He demonstrated with a flashlight, chuckling as he shone the beam on his hand and watched the shadow lengthen on the arm of the sofa. "That's my shadow. I'm making it run away from me."
Nadim picked up the board again and continued whittling. "But this guy, he says that you can't just use a flashlight. It, like, doesn't get the whole shadow or something? Look, I didn't make any of this up. Someone did, but it wasn't me. The point is, you need a special kind of exotic wood that cost me way too much fucking money, and then you need to carve it into a rod exactly half an inch thick and exactly four feet long so that it burns at the right speed. Oh, and you need to use a special knife, too, and look, whoever this guy was, his experiments had to be just the most crazy thing ever, right? 'Oh, no, wait, that rod was three feet nine inches long and I didn't get the shadow. Well, back to the drawing board!'"
He chuckled. "But I guess he finally got it right, so I don't have to do all that crap." Nadim tried not to think about the last few pages of the book. He didn't really need to worry about all that anyway. It wasn't really going to work.
He continued carving, pausing occasionally to rest his hands or sharpen the knife with a whetstone. "Probably going to speed this part up in editing," he muttered, glancing up to notice that the afternoon sunlight had turned into a wan, dusky glimmer through his window. At last, though, Nadim had a smooth, thin rod exactly half an inch in diameter and exactly four feet long. He got up, wincing at the stiffness in his legs, and dragged over the plastic tub he'd picked up from the store last night.

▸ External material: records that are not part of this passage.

(* ===== verification/TraceId.v ===== *)
(** * Trace ids

    [generate_trace_id], [hex_encode_lower] and [CelHttpSession::trace_id] of
    [src/matcher/cel_session_context.rs]. The random generator is the sequence
    of the blocks it yields; the loop takes fuel, one unit per draw. *)

From S2P Require Import Prelude Text Http Config Cel CelSession.
From stdpp Require Import base tactics strings list gmap.
From Stdlib Require Import ZArith Lia Ascii.
Local Open Scope Z_scope.

(** [const HEX: &[u8; 16]]. *)
Definition HEX : list ascii := String.list_ascii_of_string "0123456789abcdef".
Definition hex_char (n : Z) : ascii := default "0"%char (HEX !! Z.to_nat n).

Fixpoint hex_encode_lower (bytes : list Z) : string :=
  match bytes with
  | [] => ""
  | byte :: bytes' =>
      String (hex_char (Z.shiftr byte 4))
        (String (hex_char (Z.land byte 0x0f)) (hex_encode_lower bytes'))
  end.

(** [rand::random::<[u8; 16]>()] yields [rng i] at the [i]-th draw. *)
Fixpoint generate_trace_id (fuel : nat) (rng : nat → list Z) (i : nat) : option string :=
  match fuel with
  | O => None
  | S fuel' =>
      let bytes := rng i in
      if existsb (λ b, negb (b =? 0)) bytes then Some (hex_encode_lower bytes)
      else generate_trace_id fuel' rng (S i)
  end.

(** [trace_id]: the cell is filled at the first read. *)
Definition trace_id `{HttpLib} (fuel : nat) (rng : nat → list Z) (i : nat)
    (s : CelHttpSession) : option (string * CelHttpSession) :=
  match trace_id_cell s with
  | Some t => Some (t, s)
  | None =>
      (λ t, (t, mkCelHttpSession (req_header s) (upstream_res_header s) (jwt_payload s)
                  (client_addr s) (tls_sni s) (sni_host_policy s) (request_time s)
                  (host_cell s) (path_cell s) (client_ip_cell s) (query_pairs_cell s)
                  (error_status s) (Some t))) <$> generate_trace_id fuel rng i
  end.

(** ** The encoding *)

Definition is_byte (b : Z) : Prop := 0 ≤ b < 256.
Definition hex_value (c : ascii) : option Z :=
  (λ p, Z.of_nat p.1) <$> list_find (λ x, x = c) HEX.
(** The reference decoder. *)
Fixpoint hex_decode (s : string) : option (list Z) :=
  match s with
  | EmptyString => Some []
  | String a (String b s') =>
      match hex_value a, hex_value b, hex_decode s' with
      | Some x, Some y, Some l => Some (16 * x + y :: l)
      | _, _, _ => None
      end
  | String _ EmptyString => None
  end.

(** The digits the documentation promises. *)
Definition is_hex_lower (c : ascii) : bool := existsb (Ascii.eqb c) HEX.

Lemma hex_char_digit n :
  0 ≤ n < 16 → hex_value (hex_char n) = Some n ∧ is_hex_lower (hex_char n) = true.
Proof.
  intros Hn.
  assert (Forall (λ n, hex_value (hex_char n) = Some n ∧ is_hex_lower (hex_char n) = true)
            (seqZ 0 16)) as Hall.
  { repeat (constructor; [done|]). constructor. }
  rewrite Forall_forall in Hall. apply Hall, elem_of_seqZ. lia.
Qed.
Lemma hex_value_char n : 0 ≤ n < 16 → hex_value (hex_char n) = Some n.
Proof. apply hex_char_digit. Qed.
Lemma hex_char_lower n : 0 ≤ n < 16 → is_hex_lower (hex_char n) = true.
Proof. apply hex_char_digit. Qed.
Lemma byte_nibbles b : is_byte b →
  0 ≤ Z.shiftr b 4 < 16 ∧ 0 ≤ Z.land b 15 < 16 ∧ 16 * Z.shiftr b 4 + Z.land b 15 = b.
Proof.
  intros [Hl Hu]. rewrite Z.shiftr_div_pow2 by lia. change 15 with (Z.ones 4).
  rewrite Z.land_ones by lia. change (2 ^ 4) with 16.
  pose proof (Z.div_mod b 16 ltac:(lia)). pose proof (Z.mod_pos_bound b 16 ltac:(lia)).
  pose proof (Z.div_pos b 16 Hl ltac:(lia)).
  pose proof (Z.div_lt_upper_bound b 16 16 ltac:(lia) ltac:(lia)). lia.
Qed.

Lemma hex_roundtrip bytes :
  Forall is_byte bytes → hex_decode (hex_encode_lower bytes) = Some bytes.
Proof.
  induction 1 as [|b bytes Hb _ IH]; [done|]. cbn [hex_encode_lower hex_decode].
  destruct (byte_nibbles b Hb) as (Hhi & Hlo & Heq). rewrite !hex_value_char, IH by done.
  by rewrite Heq.
Qed.
Lemma hex_length bytes : String.length (hex_encode_lower bytes) = (2 * length bytes)%nat.
Proof. induction bytes; simpl; [done|]. rewrite IHbytes. lia. Qed.

(** ** The loop *)

Definition all_zero (bytes : list Z) : bool := forallb (λ b, b =? 0) bytes.
Lemma all_zero_existsb bytes :
  existsb (λ b, negb (b =? 0)) bytes = negb (all_zero bytes).
Proof. induction bytes as [|b l IH]; simpl; [done|]. rewrite IH. by destruct (b =? 0). Qed.

Lemma generate_skips fuel rng i k :
  (k < fuel)%nat → (∀ j, (j < k)%nat → all_zero (rng (i + j)%nat) = true) →
  all_zero (rng (i + k)%nat) = false →
  generate_trace_id fuel rng i = Some (hex_encode_lower (rng (i + k)%nat)).
Proof.
  revert i k. induction fuel as [|fuel IH]; intros i k Hk Hz Hnz; [lia|]. simpl.
  rewrite all_zero_existsb. destruct k as [|k].
  - rewrite Nat.add_0_r in *. by rewrite Hnz.
  - pose proof (Hz O ltac:(lia)) as H0. rewrite Nat.add_0_r in H0. rewrite H0. simpl.
    rewrite (IH (S i) k); [do 3 f_equal; lia|lia| |by replace (S i + k)%nat with (i + S k)%nat by lia].
    intros j Hj. replace (S i + j)%nat with (i + S j)%nat by lia. apply Hz. lia.
Qed.

Lemma generate_never fuel rng i :
  (∀ j, all_zero (rng j) = true) → generate_trace_id fuel rng i = None.
Proof.
  intros Hz. revert i. induction fuel as [|fuel IH]; intros i; simpl; [done|].
  by rewrite all_zero_existsb, Hz, IH.
Qed.

Lemma hex_lower bytes :
  Forall is_byte bytes →
  forallb is_hex_lower (String.list_ascii_of_string (hex_encode_lower bytes)) = true.
Proof.
  induction 1 as [|b bytes Hb _ IH]; [done|].
  cbn [hex_encode_lower String.list_ascii_of_string forallb].
  destruct (byte_nibbles b Hb) as (Hhi & Hlo & _). by rewrite !hex_char_lower, IH.
Qed.

(** C39: The generator loop ends at the first block that is not all zero, and
    does not end on a source that only yields zeros. The id it returns is the
    block in 32 lowercase hexadecimal digits: it decodes to the block, so it
    is not the all-zero id the trace standard forbids. Reading the id stores
    it: later reads return the same id and draw nothing. *)
Theorem trace_id_generated `{HttpLib} rng i k fuel s :
  trace_id_cell s = None →
  (∀ j, length (rng j) = 16%nat ∧ Forall is_byte (rng j)) → (k < fuel)%nat →
  (∀ j, (j < k)%nat → all_zero (rng (i + j)%nat) = true) →
  (all_zero (rng (i + k)%nat) = false →
     ∃ t s', trace_id fuel rng i s = Some (t, s') ∧
       String.length t = 32%nat ∧
       forallb is_hex_lower (String.list_ascii_of_string t) = true ∧
       hex_decode t = Some (rng (i + k)%nat) ∧ t ≠ "00000000000000000000000000000000" ∧
       ∀ fuel' i', trace_id fuel' rng i' s' = Some (t, s')) ∧
  ((∀ j, all_zero (rng j) = true) → trace_id fuel rng i s = None).
Proof.
  intros Hc Hrng Hk Hz. unfold trace_id at 1 3. rewrite Hc. split.
  - intros Hnz. rewrite (generate_skips fuel rng i k Hk Hz Hnz). cbn.
    destruct (Hrng (i + k)%nat) as [Hlen Hb]. eexists _, _. split; [done|].
    pose proof (hex_roundtrip _ Hb) as Hr. split_and!; [|by apply hex_lower|done| |done].
    + by rewrite hex_length, Hlen.
    + intros E. rewrite E in Hr. change (Some (replicate 16 0) = Some (rng (i + k)%nat)) in Hr.
      injection Hr as Hr. by rewrite <-Hr in Hnz.
  - intros Hall. by rewrite generate_never.
Qed.

(** ** Witness *)

Import AssocHttp.
Definition demo_rng (n : nat) : list Z := match n with O => replicate 16 0 | _ => replicate 16 171 end.
Definition demo_session : CelHttpSession :=
  from_session (mkSessionView (mkRequestHeader "GET" (mkUri None None None "/" None) hm_empty)
                  None None) Strict 0.

Lemma trace_id_generated_witness :
  ∃ t s', trace_id 2 demo_rng 0 demo_session = Some (t, s') ∧
    String.length t = 32%nat ∧ hex_decode t = Some (replicate 16 171).
Proof.
  destruct (proj1 (trace_id_generated demo_rng 0 1 2 demo_session eq_refl
    ltac:(intros [|j]; (split; [reflexivity|apply Forall_replicate; unfold is_byte; lia]))
    ltac:(lia) ltac:(intros j Hj; by replace j with O by lia)) eq_refl)
    as (t & s' & H1 & H2 & _ & H3 & _). eauto.
Defined.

"Last step," Nadim said, rubbing some of the exhaustion out of his dark brown eyes as he looked back at the camera. "I guess it's important for it to burn with the right kind of light, too, so I have to soak the ebony rod. I know, that sounds like the name they had for sex back in the 14th century or something, but it's really just putting the rod into a tub of brandy and herbs for three days and letting the alcohol seep into the wood." There was a lot more to it than that, an entire chapter on the qualities of different kinds of light and their effect on different shadows, but Nadim didn't really want to go into it all with the audience. He'd already done the calculations for his intended subject, and frankly he wasn't sure he wanted anyone else to know the details. Just in case it... but of course it wouldn't.
He dropped the rod into the tub. "See? Ebony sinks! That's your Fun Science Fact for today, kids." He smiled again, running his fingers in exhaustion through his dark curly hair, then brushing them through again to clear out the tiny wood chips he'd just deposited. "So that's all for now. Next time, I'm going to make something that can cut through a shadow."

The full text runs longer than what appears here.